At 11:48 a.m. ET, the U.S. Coast Guard tweeted that "a debris field was discovered within the search area by an ROV near the Titanic" and experts were "evaluating the information."
At 2:49 p.m. ET, OceanGate Expeditions issued a statement saying that all five people aboard the Titan were believed to be dead.
During a press conference at 3 p.m. ET, the U.S. Coast Guard announced that an ROV has located the tail cone of the submersible about 1,600 feet from the bow of the wrecked Titanic. Additional debris found was "consistent with the catastrophic loss of the pressure chamber," according to Rear Adm. John Mauger, commander of the First Coast Guard District. The victims' families were "immediately notified," he said.

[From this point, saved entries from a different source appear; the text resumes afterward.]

Lemma generate_password_occurs (len : Z) (u n s : bool) (g : Rng) :
  let password := fst (generate_password len u n s g) in
  occurs ascii_lowercase password = true /\
  occurs ascii_uppercase password = u /\
  occurs digits password = n /\
  occurs special_chars password = s.
Proof.
  intros password.
  pose proof (generate_password_member len u n s g) as Hall.
  fold password in Hall.
  destruct (generate_password_shape len u n s g)
    as (cu & cn & cs & cl & random & Hu & Hn & Hs & Hl & _ & _ & Hp).
  fold password in Hp.
  apply mem_spec in Hu, Hn, Hs, Hl.
  assert (Hno : forall c, c ∈ list_ascii_of_string password ->
            (u = false -> mem ascii_uppercase c = false) /\
            (n = false -> mem digits c = false) /\
            (s = false -> mem special_chars c = false)).
  { intros c Hc. specialize (Hall c Hc). rewrite mem_alphabet in Hall.
    pose proof (one_class c) as Hone.
    destruct (mem ascii_lowercase c), (mem ascii_uppercase c), (mem digits c),
      (mem special_chars c), u, n, s; cbn in Hall, Hone; try lia;
      try discriminate; repeat split; congruence. }
  split; [|split; [|split]].
  - apply occurs_spec. exists cl. split; [|exact Hl].
    rewrite Hp. unfold required. cbn [app]. rewrite ?elem_of_app, ?elem_of_cons. auto 10.
  - apply occurs_flag.
    + intros ->. exists cu. split; [|exact Hu].
      rewrite Hp. unfold required. cbn [app]. rewrite ?elem_of_app, ?elem_of_cons. auto 10.
    + intros Hf c Hc. now apply (Hno c Hc).
  - apply occurs_flag.
    + intros ->. exists cn. split; [|exact Hn].
      rewrite Hp. unfold required. cbn [app]. rewrite ?elem_of_app, ?elem_of_cons. auto 10.
    + intros Hf c Hc. now apply (Hno c Hc).
  - apply occurs_flag.
    + intros ->. exists cs. split; [|exact Hs].
      rewrite Hp. unfold required. cbn [app]. rewrite ?elem_of_app, ?elem_of_cons. auto 10.
    + intros Hf c Hc. now apply (Hno c Hc).
Qed.

Lemma generate_password_chars (len : Z) (u n s : bool) (g : Rng) :
  length (list_ascii_of_string (fst (generate_password len u n s g))) =
  Z.to_nat (Z.max len 4).
Proof.
  destruct (generate_password_shape len u n s g)
    as (cu & cn & cs & cl & random & _ & _ & _ & _ & _ & Hk & Hp).
  rewrite Hp, length_app, Hk.
  unfold required. destruct u, n, s; cbn [length app]; lia.
Qed.

Lemma char_in_ascii (chars : string) (c : ascii) :
  char_in chars (N_of_ascii c) = mem chars c.
Proof.
  unfold char_in, mem, code_points.
  induction (list_ascii_of_string chars) as [|d l IH]; cbn [map existsb];
    [reflexivity|].
  rewrite IH. f_equal.
  destruct (Ascii.eqb_spec c d) as [->|Hne]; [apply N.eqb_refl|].
  apply N.eqb_neq. intros Heq. apply Hne.
  now rewrite <- (ascii_N_embedding c), <- (ascii_N_embedding d), Heq.
Qed.

Lemma existsb_code_points (f : N -> bool) (m : ascii -> bool) (l : list ascii) :
  (forall c, c ∈ l -> f (N_of_ascii c) = m c) ->
  existsb f (map N_of_ascii l) = existsb m l.
Proof.
  induction l as [|c l IH]; intros Hf; cbn [map existsb]; [reflexivity|].
  rewrite Hf by (apply elem_of_cons; auto).
  rewrite IH; [reflexivity|]. intros d Hd. apply Hf. apply elem_of_cons; auto.
Qed.

Lemma score_sum `{CC : CharClasses} (password : list N) :
  score password =
  (Nat.b2n (8 <=? length password) + Nat.b2n (12 <=? length password) +
   Nat.b2n (existsb islower password) + Nat.b2n (existsb isupper password) +
   Nat.b2n (existsb isdigit password) +
   Nat.b2n (existsb (char_in special_chars) password))%nat.
Proof.
  unfold score.
  destruct (8 <=? length password)%nat, (12 <=? length password)%nat,
    (existsb islower password), (existsb isupper password),
    (existsb isdigit password), (existsb (char_in special_chars) password);
    reflexivity.
Qed.

Lemma b2n_orb_le (a b : bool) : (Nat.b2n a <= Nat.b2n (a || b))%nat.
Proof. destruct a, b; cbn; lia. Qed.

Lemma b2n_leb_le (k n m : nat) :
  (n <= m)%nat -> (Nat.b2n (k <=? n) <= Nat.b2n (k <=? m))%nat.
Proof.
  intros Hle. destruct (Nat.leb_spec k n), (Nat.leb_spec k m); cbn; lia.
Qed.

Lemma score_app `{CC : CharClasses} (p q : list N) :
  (score p <= score (p ++ q))%nat.
Proof.
  rewrite !score_sum, !existsb_app, length_app.
  pose proof (b2n_leb_le 8 (length p) (length p + length q) ltac:(lia)).
  pose proof (b2n_leb_le 12 (length p) (length p + length q) ltac:(lia)).
  pose proof (b2n_orb_le (existsb islower p) (existsb islower q)).
  pose proof (b2n_orb_le (existsb isupper p) (existsb isupper q)).
  pose proof (b2n_orb_le (existsb isdigit p) (existsb isdigit q)).
  pose proof (b2n_orb_le (existsb (char_in special_chars) p)
                (existsb (char_in special_chars) q)).
  lia.
Qed.

Lemma rating_of_score `{CC : CharClasses} (password : list N) :
  (get_password_strength password = "Weak"%string <-> (score password <= 2)%nat) /\
  (get_password_strength password = "Medium"%string <->
     (3 <= score password <= 4)%nat) /\
  (get_password_strength password = "Strong"%string <-> (5 <= score password)%nat).
Proof.
  unfold get_password_strength.
  destruct (Nat.leb_spec (score password) 2), (Nat.leb_spec (score password) 4);
    repeat split; intros; try discriminate; try lia; reflexivity.
Qed.

Section WithClasses.
Context `{Laws : AsciiClasses}.

Lemma classes_of_member (u n s : bool) (c : ascii) :
  mem (alphabet u n s) c = true ->
  islower (N_of_ascii c) = mem ascii_lowercase c /\
  isupper (N_of_ascii c) = mem ascii_uppercase c /\
  isdigit (N_of_ascii c) = mem digits c.
Proof.
  rewrite mem_alphabet. intros Hc.
  pose proof (one_class c) as Hone.
  pose proof (lowercase_class (N_of_ascii c)) as Hl.
  pose proof (uppercase_class (N_of_ascii c)) as Hu.
  pose proof (digits_class (N_of_ascii c)) as Hn.
  pose proof (special_class (N_of_ascii c)) as Hs.
  rewrite char_in_ascii in Hl, Hu, Hn, Hs.
  destruct (mem ascii_lowercase c), (mem ascii_uppercase c), (mem digits c),
    (mem special_chars c); cbn in Hone; try lia;
    try (now apply Hl); try (now apply Hu); try (now apply Hn);
    try (now apply Hs).
Qed.

Lemma generate_password_score (len : Z) (u n s : bool) (g : Rng) :
  let password := fst (generate_password len u n s g) in
  score (code_points password) =
  (Nat.b2n (8 <=? Z.to_nat (Z.max len 4)) +
   Nat.b2n (12 <=? Z.to_nat (Z.max len 4)) + 1 +
   Nat.b2n u + Nat.b2n n + Nat.b2n s)%nat.
Proof.
  intros password.
  pose proof (generate_password_member len u n s g) as Hall.
  pose proof (generate_password_chars len u n s g) as Hlen.
  destruct (generate_password_occurs len u n s g) as (Hl & Hu & Hn & Hs).
  fold password in Hall, Hlen, Hl, Hu, Hn, Hs.
  rewrite score_sum. unfold code_points. rewrite length_map, Hlen.
  rewrite (existsb_code_points islower (mem ascii_lowercase))
    by (intros c Hc; now apply (classes_of_member u n s c (Hall c Hc))).
  rewrite (existsb_code_points isupper (mem ascii_uppercase))
    by (intros c Hc; now apply (classes_of_member u n s c (Hall c Hc))).
  rewrite (existsb_code_points isdigit (mem digits))
    by (intros c Hc; now apply (classes_of_member u n s c (Hall c Hc))).
  rewrite (existsb_code_points (char_in special_chars) (mem special_chars))
    by (intros c _; apply char_in_ascii).
  fold (occurs ascii_lowercase password) (occurs ascii_uppercase password)
    (occurs digits password) (occurs special_chars password).
  rewrite Hl, Hu, Hn, Hs. cbn [Nat.b2n]. lia.
Qed.

End WithClasses.

(** The ASCII-only classes are those of Python on the four alphabets. *)
Lemma ascii_only_laws : AsciiClasses ascii_only.
Proof.
  split; intros c Hc; unfold char_in in Hc; apply existsb_exists in Hc;
    destruct Hc as (d & Hd & Heq); apply N.eqb_eq in Heq; subst d;
    cbn in Hd; repeat (destruct Hd as [<- | Hd]; [now vm_compute|]);
    destruct Hd.
Qed.

(** X14. [generate_password] returns exactly [length] characters, and
    four when [length] is below four, whatever the classes asked for and
    whatever the random numbers drawn. *)
Theorem generate_password_length (len : Z) (u n s : bool) (g : Rng) :
  String.length (fst (generate_password len u n s g)) = Z.to_nat (Z.max len 4).
Proof.
  rewrite <- list_ascii_length. apply generate_password_chars.
Qed.

(** X15. Every character of a generated password is of the alphabet
    selected; a lowercase letter always occurs, and an uppercase letter, a
    digit and a special character occur exactly when they were asked
    for. *)
Theorem generate_password_classes (len : Z) (u n s : bool) (g : Rng) :
  let password := fst (generate_password len u n s g) in
  within (alphabet u n s) password = true /\
  occurs ascii_lowercase password = true /\
  occurs ascii_uppercase password = u /\
  occurs digits password = n /\
  occurs special_chars password = s.
Proof.
  intros password. split; [|apply generate_password_occurs].
  unfold within. apply forallb_forall. intros c Hc.
  apply (generate_password_member len u n s g). now apply list_elem_of_In.
Qed.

Five major pieces of the Titan, including its nose cone and pressure hull, were discovered by the ROV in a large debris field and a smaller debris field nearby, suggesting a major implosion had occurred, according to Mauger. At the time, it was too early to tell exactly when the implosion happened. It was also unclear whether crews would be able to recover the bodies of those killed and how much of the vessel can be salvaged.
Mauger told reporters during the press conference that two ROVs, one from France and the other from Canada, will remain at the site to continue mapping the debris fields.
At around 6 p.m. ET, a senior U.S. Navy official confirmed to ABC News that an underwater acoustic detection system heard on Sunday what was likely the implosion of the missing submersible. The information was immediately shared with the U.S. Coast Guard and analysis continued afterward, the official said. Separately, a U.S. defense official told ABC News that an analysis of the "banging" noises picked up by sonar buoys on Tuesday were not from the Titan but were either natural ocean sounds, biological noises or noises associated with the surface response vessels.